Results: 2751 PWE were included, mean age 48.8 years (18-99), 72.4% had focal epilepsy, and 35% were drug-refractory. COVID-19 prevalence in PWE was 5.53%, while in the Spanish population was 4.26%. Proportion of admissions to hospital, ICU, and deaths in PWE were 17.1%, 2%, and 4.61% of COVID-19 cases, while in Spanish population were 10.81%, 0.95%, and 2.57%, respectively.

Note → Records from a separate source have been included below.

Lemma next_pass_resumes_at_watermark_witness :
  fst (Poller.sinceOf Sample.cfg Sample.lookupDown
         (Sample.afterPass Sample.allUp Sample.fresh))
  = 1700000003000.
Proof.
  assert (P : Poller.pollOnce Sample.cfg Sample.allUp 10 42 Sample.fresh
              = Some (Poller.PassCompleted (Sample.afterPass Sample.allUp Sample.fresh)
                        (Poller.mkStats 1 1 1 0 0 0)))
    by (vm_compute; reflexivity).
  destruct (next_pass_resumes_at_watermark _ _ _ _ _ _ _ P) as (_ & os & t' & F & N).
  rewrite N. vm_compute in F. injection F as _ <-. reflexivity.
Defined.

Section Fetching.

Import Http Poller Ledger.

Lemma fetchPages_alwaysMore (w : World) (since : Z) (fuel : nat) :
  Measure.alwaysMore w ->
  forall t after results, fetchPages w since fuel t after results = None.
Proof.
  intros More. induction fuel as [|fuel IH]; intros t after results; simpl;
    [reflexivity |].
  destruct (More t since after) as (c & p & -> & Pi & Next). simpl.
  rewrite Pi, Next. apply IH.
Qed.

End Fetching.

(** X10.  When Shopify answers a chain of requests, each page but the last
    announcing a next page and none carrying an error, the fetch returns once
    as many pages are allowed as the chain has, or more: it has sent one
    request per page, each with the cursor the page before it gave, and it
    returns the orders of all pages, page after page, in the order received. *)
Theorem fetch_returns_all_pages (w : Poller.World) (since : Z) (t t' : nat)
  (after : option string) (pages : list (list (option Poller.ShopifyOrder)))
  (extra : nat) :
  Measure.Chain w since t after pages t' ->
  Poller.fetchPages w since (List.length pages + extra) t after []
    = Some (Poller.FetchReturned (List.concat pages) t') /\
  t' = (t + List.length pages)%nat.
Proof.
  intros C.
  assert (G : forall results,
             Poller.fetchPages w since (List.length pages + extra) t after results
             = Some (Poller.FetchReturned (results ++ List.concat pages)%list t') /\
             t' = (t + List.length pages)%nat).
  { induction C as [t after body R E L | t after body p pages t' R E Pi N C IH];
      intros results; simpl; rewrite R, E.
    - unfold Measure.lastPage, Measure.pageInfoOf in L.
      unfold Measure.edgesOf. rewrite app_nil_r.
      destruct (match Poller.orders body with
                | Some c => Poller.pageInfo c
                | None => None
                end) as [p|].
      + apply negb_true_iff in L. rewrite L. split; [reflexivity | lia].
      + split; [reflexivity | lia].
    - unfold Measure.pageInfoOf in Pi. rewrite Pi, N.
      destruct (IH (results ++ Measure.edgesOf body)%list) as (F & T).
      unfold Measure.edgesOf in *. rewrite F, <- app_assoc.
      split; [reflexivity | lia]. }
  exact (G []).
Qed.

Lemma fetch_returns_all_pages_witness :
  Poller.fetchPages Scenario.twoPages 0 5 0 None []
  = Some (Poller.FetchReturned [Some Sample.order1001; Some Sample.orderNoNumber] 2).
Proof.
  assert (C : Measure.Chain Scenario.twoPages 0 0 None
                [[Some Sample.order1001]; [Some Sample.orderNoNumber]] 2).
  { apply (Measure.ChainNext Scenario.twoPages 0 0 None
             (Poller.mkBody None
                (Some (Poller.mkConnection [Some Sample.order1001]
                         (Some (Poller.mkPageInfo true (Some "cursor-1"))))))
             (Poller.mkPageInfo true (Some "cursor-1"))
             [[Some Sample.orderNoNumber]] 2); try reflexivity.
    apply (Measure.ChainLast Scenario.twoPages 0 1 (Some "cursor-1")
             (Poller.mkBody None
                (Some (Poller.mkConnection [Some Sample.orderNoNumber]
                         (Some (Poller.mkPageInfo false None))))));
      reflexivity. }
  exact (proj1 (fetch_returns_all_pages _ _ _ _ _ _ 3 C)).
Defined.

A severe form of COVID-19 occurred in 11.8%; dyslipidemia, institutionalization at long-term care facilities, intellectual disability, and older age were associated risk factors. Older age, hypertension, dyslipidemia, cardiac disease, and institutionalization were associated with mortality from COVID-19. Seizure control was stable in 90.1% of PWE during acute COVID-19, while 8.6% reported an increase in seizure frequency. During post-COVID-19 follow-up, 4.6% reported seizure control worsening.

Conclusions: COVID-19 was moderately prevalent in PWE. One out of 5 patients required medical attention and 4.6% died due to COVID-19. Older age, dyslipidemia, institutionalization, and intellectual disability were significant risk factors associated with severe COVID-19. Seizure control remained stable during COVID-19 and throughout long-term follow-up in most PWE who contracted the infection.

CITATION  Epilepsy Behav. 2021 Dec;125:108379. doi: 10.1016/j.yebeh.2021.108379. Epub 2021 Oct 8.